**Your objective**
Look over the data below and give the number of lines containing the word "Arguments", with no other words.

----- Record excerpts -----

(** What the caller's functions do: any function of the argument and the
    memory, returning an answer and the memory it leaves. *)
Record callbacks := Callbacks {
  on_yield : T -> world T U -> bool * world T U;
  on_pred : T -> world T U -> bool * world T U
}.

(** One event: its answer, the memory after it, and the call it made. *)
Definition handle (cb : callbacks) {X} (e : goE T X) (w : world T U)
  : res (X * world T U * list (call T)) :=
  match e in goE _ X return res (X * world T U * list (call T)) with
  | Yield v => let '(b, w1) := on_yield cb v w in Done (b, w1, [YieldCall v b])
  | CallPred v => let '(b, w1) := on_pred cb v w in Done (b, w1, [PredCall v b])
  | GetHead s =>
      match stacks w !! s with
      | Some st => Done (head st, w, [])
      | None => Panic
      end
  | GetValue n =>
      match nodes w !! n with
      | Some nd => Done (value nd, w, [])
      | None => Panic
      end
  | GetNext n =>
      match nodes w !! n with
      | Some nd => Done (next nd, w, [])
      | None => Panic
      end
  end.

(** Running a function body to its return: the result, the memory it
    leaves, and the calls it made, in order.  [for v := range seq { body }]
    is [run cb fuel (seq yield_to_driver) w] with [on_yield cb] the body. *)
Fixpoint run {R} (cb : callbacks) (fuel : nat) (t : itree (goE T) R) (w : world T U)
  : res (R * world T U * list (call T)) :=
  match fuel with
  | 0 => OutOfFuel
  | S fuel' =>
      match observe t with
      | RetF r => Done (r, w, [])
      | TauF t' => run cb fuel' t' w
      | VisF e k =>
          match handle cb e w with
          | Done (x, w1, c) =>
              match run cb fuel' (k x) w1 with
              | Done (r, w2, tr) => Done (r, w2, c ++ tr)
              | Panic => Panic
              | OutOfFuel => OutOfFuel
              end
          | Panic => Panic
          | OutOfFuel => OutOfFuel
          end
      end
  end.

(** ** iter.Pull *)

(** Running a sequence body up to its next [yield]: [None] when it returns
    first, else the value and the body suspended inside [yield], waiting for
    its answer. *)
Fixpoint resume (cb : callbacks) (fuel : nat) (t : itree (goE T) unit) (w : world T U)
  : res (option (T * (bool -> itree (goE T) unit)) * world T U) :=
  match fuel with
  | 0 => OutOfFuel
  | S fuel' =>
      match observe t with
      | RetF _ => Done (None, w)
      | TauF t' => resume cb fuel' t' w
      | VisF e k =>
          match e in goE _ X
                return (X -> itree (goE T) unit) ->
                       res (option (T * (bool -> itree (goE T) unit)) * world T U)
          with
          | Yield v => fun k => Done (Some (v, k), w)
          | e' => fun k =>
              match handle cb e' w with
              | Done (x, w1, _) => resume cb fuel' (k x) w1
              | Panic => Panic
              | OutOfFuel => OutOfFuel
              end
          end k
      end
  end.

(** The state shared by the [next] and [stop] of one [iter.Pull]: the
    sequence not yet started, suspended inside a [yield], or over. *)
Inductive coro :=
| Fresh (seq : Seq T)
| Suspended (k : bool -> itree (goE T) unit)
| Finished.

(** Modelled from the spec: the Pull Adapter, [iter.Pull] of the Go standard
    library, which starts nothing: the producer runs when first pulled. *)
Definition Pull (seq : Seq T) : coro := Fresh seq.

(** What a coroutine runs when it is resumed for a next element: the whole
    sequence, handing its values over through [yield], or the rest of it,
    the pending [yield] answering true; nothing once it is over. *)
Definition pending (c : coro) : option (itree (goE T) unit) :=
  match c with
  | Fresh seq => Some (seq yield_to_driver)
  | Suspended k => Some (k true)
  | Finished => None
  end.

(** Modelled from the spec: the Pull Adapter's [Next], called [pull] in
    [Max].  It resumes the producer until it emits its next element and
    returns it with [present = true]; when the producer has no more elements
    it returns the zero value and [present = false], and keeps doing so. *)
Definition pull (cb : callbacks) (fuel : nat) (c : coro) (w : world T U)
  : res ((T * bool) * coro * world T U) :=
  match pending c with
  | Some t =>
      match resume cb fuel t w with
      | Done (Some (v, k), w1) => Done ((v, true), Suspended k, w1)
      | Done (None, w1) => Done ((zero, false), Finished, w1)
      | Panic => Panic
      | OutOfFuel => OutOfFuel
      end
  | None => Done ((zero, false), Finished, w)
  end.

(** Modelled from the spec: the Pull Adapter's [Stop].  The pending [yield],
    and every later one, answers false without calling anything; the
    producer unwinds to its return.  Safe to call again. *)
Definition stop (cb : callbacks) (fuel : nat) (c : coro) (w : world T U)
  : res (coro * world T U) :=
  match c with
  | Fresh _ => Done (Finished, w)
  | Suspended k =>
      match run (Callbacks (fun _ w' => (false, w')) (on_pred cb)) fuel (k false) w with
      | Done (_, w1, _) => Done (Finished, w1)
      | Panic => Panic
      | OutOfFuel => OutOfFuel
      end
  | Finished => Done (Finished, w)
  end.

End Runtime.
Arguments callbacks T U : clear implicits.
Arguments coro T : clear implicits.

(** ** stack.go: the container *)

Section StackMethods.
Context {T U : Type} `{Zero T}.

(** [var s Stack[T]]: a new stack, its head nil. *)
Definition NewStack (w : world T U) : loc * world T U :=
  let s := fresh (dom (stacks w)) in
  (s, World (nodes w) (<[s := MkStack None]> (stacks w)) (iters w) (ext w)).

(** [func (s *Stack[T]) Push(v T)]:
    [s.head = &node[T]{v, s.head}] *)
Definition Push (s : loc) (v : T) (w : world T U) : res (unit * world T U) :=
  match stacks w !! s with
  | None => Panic
  | Some st =>
      let n := fresh (dom (nodes w)) in
      Done (tt, World (<[n := Node v (head st)]> (nodes w))
                      (<[s := MkStack (Some n)]> (stacks w))
                      (iters w) (ext w))
  end.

-----

**Output of the task**
2